Task to carry out - Through the line that contains "Implicit Types m : gmap K A.", return the data below exactly, starting at its first line; leave the rest out.

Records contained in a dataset
'''

(* ===== verification/BrokerInv.v ===== *)
(** * The invariant of the automation broker

    [inv] is what every reachable broker satisfies: identifiers below the
    sequence, usage within the budgets, live targets under every grant, writers
    that match their targets, parents before their children.  [withdraws] is
    what revocation, expiry and cutting do: they take authority away and clear
    the flags that go with it, and add nothing. *)

From Stdlib Require Import NArith Bool.
From stdpp Require Import gmap sorting.
From S2P Require Import Prelude BrokerTypes Broker Presentation BrokerRuns.

(** ** Iteration in key order *)
Section Entries.
Context {K A : Type} `{Countable K} `{KeyOrder K}.
Implicit Types m : gmap K A.

Lemma entries_perm m : entries m ≡ₚ map_to_list m.
Proof. apply merge_sort_Permutation. Qed.

Lemma elem_of_entries m k x : (k, x) ∈ entries m <-> m !! k = Some x.
Proof. rewrite entries_perm. apply elem_of_map_to_list. Qed.

Lemma entries_keys m : NoDup (map fst (entries m)).
Proof. change (NoDup ((entries m).*1)). rewrite entries_perm. apply NoDup_fst_map_to_list. Qed.

Lemma elem_of_keys m k : k ∈ map fst (entries m) <-> is_Some (m !! k).
Proof.
  change (k ∈ (entries m).*1 <-> is_Some (m !! k)). rewrite list_elem_of_fmap. split.
  - intros [[k' x] [-> E%elem_of_entries]]. eauto.
  - intros [x E]. exists (k, x). by rewrite elem_of_entries.
Qed.
End Entries.

(** ** Slots and flags *)
Definition ref_unspent (g : GrantRef) : GrantRef :=
  match g with
  | RefOrdinary g => RefOrdinary (g <| g_usage := Usage_default |>)
  | RefMetadata g => RefMetadata (g <| m_usage := Usage_default |>)
  end.

Definition record_slot (e : ControllerEnrollmentId) (record : ControllerRegistration) : option MetadataGrant :=
  if bool_decide (enr_id <$> enrollment record = Some e) then metadata_grant record else None.
Definition slot_in (p : Principal) (slot : GrantSlot) : option GrantRef :=
  match slot with
  | Ordinary => RefOrdinary <$> grant p
  | Metadata => RefMetadata <$> metadata p
  | EnrollmentMetadata r e => RefMetadata <$> (controller_registrations p !! r ≫= record_slot e)
  end.
(** The grant in a slot, live or not. *)
Definition slot_of (b : Broker) (c : ConnectionId) (slot : GrantSlot) : option GrantRef := p ← principals b !! c; slot_in p slot.
Definition grant_at (b : Broker) (c : ConnectionId) : option Grant := p ← principals b !! c; grant p.
Definition writer_at (b : Broker) (s : N) : option LeaseRef := t ← targets b !! s; writer t.

(** ** The invariant *)
Definition usage_ok (u : Usage) (limit : Budget) : Prop := (used_operations u <= operations limit /\ used_bytes u <= disclosed_bytes limit)%N.
Definition budget_ok (x : Budget) : Prop := (operations x <= operations Budget_default /\ disclosed_bytes x <= disclosed_bytes Budget_default)%N.
Definition ref_ok (b : Broker) (i : ReferenceId) : Prop := ref_instance i = instance b /\ (ref_sequence i <= sequence b)%N.
Definition live_target (b : Broker) (t : TargetRef) : Prop := is_Some (find_target b t).

Record grant_ok (b : Broker) (g : Grant) : Prop := {
  grant_usage_ok : usage_ok (g_usage g) Budget_default;
  grant_epoch_ok : (g_epoch g <= sequence b)%N;
  grant_targets_live : forall t, t ∈ scope_targets (scope (g_request g)) -> live_target b t;
  grant_closed : forall t, t ∈ control (scope (g_request g)) -> exists approved, g_handoffs g !! t = Some approved /\ sources (scope (g_request g)) ⊆ approved;
  grant_flag_ok : (g_delivery g < length (flags b))%nat
}.
Record metadata_ok (b : Broker) (g : MetadataGrant) : Prop := {
  metadata_usage_ok : usage_ok (m_usage g) Budget_default;
  metadata_epoch_ok : (m_epoch g <= sequence b)%N;
  metadata_targets_live : forall t, t ∈ m_targets g -> live_target b t;
  metadata_flag_ok : (m_delivery g < length (flags b))%nat
}.
Record record_ok (b : Broker) (record : ControllerRegistration) : Prop := {
  record_metadata : forall g, metadata_grant record = Some g -> metadata_ok b g /\ exists e, enrollment record = Some e /\ m_targets g = {[enr_target e]};
  record_attempts : forall g, presentation_grant record = Some g -> (pg_attempts g <= MAX_PRESENTATION_ATTEMPTS_PER_GRANT)%N
}.
Definition revisions_ok (r : GrantRevisions) : Prop := (rev_ordinary r <= u64_max /\ rev_metadata r <= u64_max /\ rev_enrollment r <= u64_max)%N.
Record principal_ok (b : Broker) (p : Principal) : Prop := {
  principal_usage : usage_ok (p_usage p) Budget_default;
  principal_approvals : (p_approvals_requested p <= 8)%N;
  principal_revisions : revisions_ok (revisions p);
  principal_grant : forall g, grant p = Some g -> grant_ok b g;
  principal_metadata : forall g, metadata p = Some g -> metadata_ok b g;
  principal_records : forall r record, controller_registrations p !! r = Some record -> ref_ok b r /\ record_ok b record
}.
Record target_ok (b : Broker) (s : N) (t : Target) : Prop := {
  target_key : session (reference t) = s;
  target_instance : tr_instance (reference t) = instance b;
  target_epoch : (ownership_epoch t <= sequence b)%N;
  target_writer : forall l, writer t = Some l -> lease_target l = reference t /\ lease_epoch l = ownership_epoch t
}.
(** Requests that may still have an effect. *)
Definition open_requests (b : Broker) : gmap RequestId Request := filter (fun x => committed x.2 = false) (requests b).
Record run_ok (b : Broker) (id : RunId) (run : Run) : Prop := {
  run_ref : ref_ok b id;
  run_budget : budget_ok (budget (r_spec run));
  run_usage : usage_ok (r_usage run) (budget (r_spec run));
  run_parent : forall parent, r_parent run = Some parent ->
    (ref_sequence parent < ref_sequence id)%N /\ exists above, runs b !! parent = Some above /\ r_connection above = r_connection run;
  run_epoch : (r_grant_epoch run <= sequence b)%N;
  run_scoped : forall g, slot_of b (r_connection run) (r_slot run) = Some g -> ref_epoch g = r_grant_epoch run ->
    grant_allows g (r_parent run) (r_spec run) = true /\ (deadline (r_spec run) <= ref_expires g)%N;
  run_frozen : control (spec_scope (r_spec run)) ⊆ frozen_controls run;
  run_effects : (admitted_effects (status_of run) + len (open_requests b) <= used_operations (global b))%N;
  run_flags_ok : (r_delivery run < length (flags b))%nat /\ (descendant_delivery run < length (flags b))%nat
}.
Record inv (b : Broker) : Prop := {
  inv_sequence : (sequence b <= u64_max)%N;
  inv_limits : (global_operations (limits b) <= 4096 /\ global_disclosed_bytes (limits b) <= 16777216)%N;
  inv_global : usage_ok (global b) (mkBudget (global_operations (limits b)) (global_disclosed_bytes (limits b)));
  inv_approvals : (approvals_requested b <= 128)%N;
  inv_attempts : (attempts (presentation b) <= MAX_PRESENTATION_ATTEMPTS_PER_BROKER)%N;
  inv_principals : forall c p, principals b !! c = Some p -> ref_ok b c /\ principal_ok b p;
  inv_targets : forall s t, targets b !! s = Some t -> target_ok b s t;
  inv_runs : forall id run, runs b !! id = Some run -> run_ok b id run;
  inv_requests : forall q r, requests b !! q = Some r -> ref_ok b q;
  inv_starts : forall c k x, starts b !! (c, k) = Some x -> is_Some (principals b !! c);
  inv_open : (len (open_requests b) <= used_operations (global b))%N
}.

'''

Answer for this exercise -
(* ===== verification/BrokerInv.v ===== *)
(** * The invariant of the automation broker

    [inv] is what every reachable broker satisfies: identifiers below the
    sequence, usage within the budgets, live targets under every grant, writers
    that match their targets, parents before their children.  [withdraws] is
    what revocation, expiry and cutting do: they take authority away and clear
    the flags that go with it, and add nothing. *)

From Stdlib Require Import NArith Bool.
From stdpp Require Import gmap sorting.
From S2P Require Import Prelude BrokerTypes Broker Presentation BrokerRuns.

(** ** Iteration in key order *)
Section Entries.
Context {K A : Type} `{Countable K} `{KeyOrder K}.
Implicit Types m : gmap K A.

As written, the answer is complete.